While the use of pre-recorded actors offered enhanced visual realism of the original simulations, it limited the degree to which new people and behaviors could be introduced into the virtual display. Furthermore, the original audience and audition panel members were situated within a featureless black void, allowing for a performer to infer a larger space but limiting the degree to which the visual features of a concert stage could be presented. The new simulation makes use of fully virtual environments rendered within the Unreal Engine platform and created in collaboration with Ammonite Studios. This allows for high-fidelity recreations of actual or imagined spaces (e.g., three of the RCM’s performance venues were recreated using LIDAR scans of the corresponding three-dimensional spaces) in which the lighting can be adjusted and a variable number of seats populated with virtual avatars. Each virtual human is driven by real motion captured via motion tracking and voices recorded from actors to provide highly interactive audiences or audition panels that can provide enthusiastic support, lukewarm responses, or irritating distractions. As scenes are rendered in real time, behaviors can transition seamlessly without the need to splice prerecorded videos and can be continually updated with new personas, behaviors, and environments as well as improvements to the underlying infrastructure to enhance photorealism, framerate, and computational efficiency. These virtual environments are then displayed on three sides of the performer via floor-to-ceiling projections (see Figure 1).

Figure 1

Figure 1. The Performance Laboratory is a next-generation training and research facility for practicing and studying performance. Clockwise from top left: a singer in a simulation of the RCM Britten Theatre (as seen on BBC Click, https://youtu.be/K0eMCV7vJg8); a violinist accesses motion capture data; a speaker delivering a business pitch to a simulated panel of judges; a guitarist in a simulation of the RCM Performance Hall.

Implementation within VR headsets was considered and a prototype developed. However, several inherent limitations of current generation headsets restrained expansion on this front: (1) their obscuring of the hands and musical instruments (including spatial distortion, inferior resolution, and limited ability to seamlessly blend real and virtual elements via pass-through Augmented Reality functionalities); (2) isolation of musicians from collaborators and instructors in the physical space; (3) the physical presence of the headsets interfering with instrument placement (e.g., the violin) or weight distribution of the head; and (4) restricted ability of the musician to move through a variable physical and acoustic space, including moving from backstage to performance areas. As such, a Mixed Reality (MR) approach was favored in which fully virtual rendered worlds are displayed within a physical environment.

2.2 Acoustic simulation

Musicians have highly developed aural capacities; therefore, it is unsurprising that they have been found not only to be acutely aware of their acoustic environments but to adjust their playing accordingly (Bolzinger et al., 1994; Berg et al., 2016). Given the high degree of variability in acoustic features of different performance spaces, let alone the difference between a performance space and a practice room, a fully immersive music performance simulation must be able to recreate (or at least approximate) a variety of acoustic experiences. These new simulations achieve this through virtual means: comprehensive acoustic treatment of the room removing characteristic reverberations and early reflections is combined with a sophisticated constellation system (via Meyer Sound) of 64 speakers, microphones, and a suite of processors that can recreate the acoustic nuances of specific venues (e.g., using the same scans of the RCM venues mentioned above, or a simulation created of the Royal Albert Hall) or of hypothetical venues (e.g., a cathedral or a “jazz club”) which can be recalled instantaneously by the performer or an operator.

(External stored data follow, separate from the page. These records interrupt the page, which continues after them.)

(* ===== verification/ChainSystem.v ===== *)
(** * Payouts and the chain as a system

    The paths of one relay process, its restarts, the freeze, other modules' writes and
    the chain: a world and its events.  The chain lands a transaction that was handed to
    it, and of those over one nonce value at most one; a status read as [finalized] is
    what landed.  Nothing is assumed of any other answer.  A withdrawal the relay
    refunds has no payout that landed or ever will, one it completes has, and no two
    withdrawals share a payout. *)

From Stdlib Require Import String.
From stdpp Require Import pretty.
From S2P Require Import Prelude JsString LedgerTypes Driver SqlStore AccountStore Withdrawals StoreLaws Tables Freeze ChainPayouts ChainLaws.
Local Open Scope list_scope.
Local Open Scope Z_scope.
Local Open Scope motebit_scope.

(** ** The world *)

Record chain_world := {
  cw_payer : payer;
  cw_waits : list pay_wait;
  cw_landed : list (durable_tx * bool);
}.

Abbreviation cw_db w := (py_db (cw_payer w)).

Inductive pay_event :=
| pe_fire (id : string) (i : pay_turn)
| pe_resolve (id : string) (i : pay_turn)
| pe_answer (n : nat) (a : pay_answer) (i : pay_turn)
| pe_restart
| pe_land (t : durable_tx) (ok : bool)
| pe_other (d : payout_db).

Definition with_payer_db (d : payout_db) (p : payer) : payer := {|
  py_db := d; payoutsInFlight := payoutsInFlight p; reservedNonces := reservedNonces p; wire := wire p; py_log := py_log p |}.

Definition restarted (p : payer) : payer := {|
  py_db := py_db p; payoutsInFlight := ∅; reservedNonces := ∅; wire := wire p; py_log := py_log p |}.

(** What awaits after a turn. *)
Definition new_wait {E} (r : result E (option pay_wait)) : list pay_wait :=
  match r with Ok (Some w) => [w] | _ => [] end.

Section step.
Context (sign : durable_tx -> string) (killAfterMs : Z).

Definition after_path (w : chain_world) (rest : list pay_wait) (out : result ledger_error (option pay_wait) * payer) : chain_world :=
  {| cw_payer := out.2; cw_waits := rest ++ new_wait out.1; cw_landed := cw_landed w |}.

Definition pay_step (w : chain_world) (e : pay_event) : chain_world :=
  match e with
  | pe_fire id i => after_path w (cw_waits w) (firePathZero i id (cw_payer w))
  | pe_resolve id i => after_path w (cw_waits w) (resolve_from_loop i id (cw_payer w))
  | pe_answer n a i =>
      match cw_waits w !! n with
      | Some x => after_path w (delete n (cw_waits w)) (pay_resume sign killAfterMs i x a (cw_payer w))
      | None => w
      end
  | pe_restart => {| cw_payer := restarted (cw_payer w); cw_waits := []; cw_landed := cw_landed w |}
  | pe_land t ok => {| cw_payer := cw_payer w; cw_waits := cw_waits w; cw_landed := cw_landed w ++ [(t, ok)] |}
  | pe_other d => {| cw_payer := with_payer_db d (cw_payer w); cw_waits := cw_waits w; cw_landed := cw_landed w |}
  end.

(** The lane of a transaction: what at most one landing consumes. *)
Definition dt_lane (t : durable_tx) : string * string := (dt_account t, dt_nonce t).

Definition claim_ids (d : payout_db) : list string := cc_withdrawal_id <$> chain_claims d.2.

(** Other modules' writes: not the record; no withdrawal is removed or given another
    payee or amount, and one claimed for the chain is at most settled. *)
Record other_payout_writes (d d' : payout_db) : Prop := {
  op_record : d'.2 = d.2;
  op_ids : NoDup (withdrawal_ids d'.1);
  op_rows id r : withdrawal_in id d.1 = Some r -> exists r', withdrawal_in id d'.1 = Some r' /\ same_payee r r';
  op_claimed id : id ∈ claim_ids d -> row_settles (withdrawal_in id d.1) (withdrawal_in id d'.1);
}.

(** The chain lands what it was handed, one transaction per nonce value; a final
    status is a landing. *)
Definition pay_allowed (w : chain_world) (e : pay_event) : Prop :=
  match e with
  | pe_land t ok => t ∈ wire (cw_payer w) /\ forall t' ok', (t', ok') ∈ cw_landed w -> dt_lane t' <> dt_lane t
  | pe_answer _ (ans_read signature (finalized ok _)) _ => exists t, sign t = signature /\ (t, ok) ∈ cw_landed w
  | pe_other d => other_payout_writes (cw_db w) d
  | _ => True
  end.

(** From a database whose record is empty. *)
Inductive pay_reachable : chain_world -> Prop :=
| pay_start d q : NoDup (withdrawal_ids d) -> pay_reachable {|
    cw_payer := {| py_db := (d, {| chain_claims := []; payout_attempts := []; payout_queue := q |});
                   payoutsInFlight := ∅; reservedNonces := ∅; wire := []; py_log := [] |};
    cw_waits := []; cw_landed := [] |}
| pay_next w e : pay_reachable w -> pay_allowed w e -> pay_reachable (pay_step w e).

(** A payout of [id] that the relay's own record holds. *)
Definition payout_recorded (d : payout_db) (id : string) (t : durable_tx) : Prop :=
  dt_kind t = kind_payout /\ exists a, a ∈ payout_attempts d.2 /\ pa_withdrawal_id a = id /\ pa_signature a = sign t.

(** ** The invariant *)

(** [G]: every transaction signed so far and recorded, with its withdrawal. *)
Definition attempt_for (a : PayoutAttempt) (g : string * durable_tx) : Prop :=
  pa_withdrawal_id a = g.1 /\ pa_signature a = sign g.2 /\ pa_kind a = dt_kind g.2 /\
  pa_nonce_account a = Some (dt_account g.2) /\ pa_nonce_value a = Some (dt_nonce g.2).

Definition pays (g : string * durable_tx) : bool := bool_decide (dt_kind g.2 = kind_payout).
Definition payouts (G : list (string * durable_tx)) : list (string * durable_tx) := List.filter pays G.

Implicit Types (G : list (string * durable_tx)) (L : list (durable_tx * bool)) (p : payer) (ws : list pay_wait).

Definition not_sending (id : string) ws : Prop := forall r lane, at_send id r lane ∉ ws.

Definition landed_payout G L (id signature : string) : Prop := exists t,
  (id, t) ∈ payouts G /\ sign t = signature /\ (t, true) ∈ L.

(** No payout of [id] can land: its nonce is gone, and not by paying. *)
Definition never_pays G L (id : string) : Prop := forall t, (id, t) ∈ payouts G -> exists t' ok,
  (t', ok) ∈ L /\ dt_lane t' = dt_lane t /\ (t', ok) <> (t, true).

Definition closed_in (id : string) (d : relay_db) : Prop := exists r, withdrawal_in id d = Some r /\ is_closed (w_status r).

Definition log_id (e : payer_log) : string := match e with log_auto_settled id _ | log_refunded_from_chain id _ => id end.
Definition log_ok G L (e : payer_log) : Prop :=
  match e with
  | log_auto_settled id signature => landed_payout G L id signature
  | log_refunded_from_chain id _ => never_pays G L id
  end.

Record core G L p : Prop := {
  co_ids : NoDup (withdrawal_ids (py_db p).1);
  co_claims : NoDup (claim_ids (py_db p));
  co_row id : id ∈ claim_ids (py_db p) -> exists r, withdrawal_in id (py_db p).1 = Some r /\ w_status r <> pending;
  co_attempts : Forall2 attempt_for (payout_attempts (py_db p).2) G;
  co_final a ok : a ∈ payout_attempts (py_db p).2 -> pa_final_status a = Some ok -> exists t, sign t = pa_signature a /\ (t, ok) ∈ L;
  co_signed g : g ∈ G -> g.1 ∈ claim_ids (py_db p);
  co_payout id a n to amt : (id, tx_payout a n to amt) ∈ G -> exists r, withdrawal_in id (py_db p).1 = Some r /\ to = destination r /\ amt = w_amount r;
  co_payout_ids : NoDup ((payouts G).*1);
  co_payout_lanes : NoDup (dt_lane ∘ snd <$> payouts G);
  co_kill id a n : (id, tx_kill a n) ∈ G -> exists to amt, (id, tx_payout a n to amt) ∈ G;
  co_wire t : t ∈ wire p -> t ∈ G.*2;
  co_landed t ok : (t, ok) ∈ L -> t ∈ wire p;
  co_landed_once t ok t' ok' : (t, ok) ∈ L -> (t', ok') ∈ L -> dt_lane t = dt_lane t' -> (t, ok) = (t', ok');
  co_log_once : NoDup (log_id <$> py_log p);
  co_log e : e ∈ py_log p -> log_ok G L e;
  co_log_closed e : e ∈ py_log p -> log_id e ∈ claim_ids (py_db p) /\ closed_in (log_id e) (py_db p).1;
}.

2.3 Scope and variability of the physical environment

The size of the original performance simulator was limited to five onstage performers with another five observing or waiting backstage. To increase the range of possible performance experiences as well as increase pedagogical use cases, the largest simulation was built to accommodate ensembles of up to 20 onstage musicians as well as up to 40 observers. Concert-grade lighting rigs allow for variability of the lighting conditions, linked to the virtual world such that changes to the real-world lighting trigger corresponding changes in the virtual environment. The backstage area has been enhanced by the additions of variable lighting, the ability not only to hear but to view the audience in their seats before the performance, and the ability to trigger pre-recorded announcements of time to performance and calls to take the stage.

2.4 Performance capture

In addition to allowing performers to experience the physical, physiological, emotional, and social implications of live performance, simulations allow researchers to measure these effects with the benefits of controlled laboratory conditions. As such, the simulations incorporate broadcast-quality audio and video recording alongside optical motion tracking (see Figure 1), as well as portable devices for eye-tracking and physiological measurement. In combination with self-report and qualitative tools, performance can be captured before, during, and after each critical moment.

3 Use cases

Technologies and approaches that allow for simulators to recreate a wider variety of settings also increase the breadth of use cases. In the development described here, we focus on three categories of use: (1) research, (2) teaching, and (3) knowledge exchange.

In research applications, performance simulation offers the opportunity to study human performance in settings combining the experimental control of the laboratory with the ecological validity of live field research. While compromises must inevitably be made in finding a middle ground between the stage and the laboratory, simulated performance offers a space that can increase the rigor of research in the former and the generalizability of research in the latter. In this space, researchers can examine how the performance environment affects individuals’ physiology, psychology, cognition, and behavior, focusing on elements including performance anxiety, self-efficacy, communication, and performance quality. More broadly, musicians’ engagement with performance simulation can also be used to further knowledge of musicians’ evolving use of and attitudes toward technology (see Waddell and Williamon, 2019).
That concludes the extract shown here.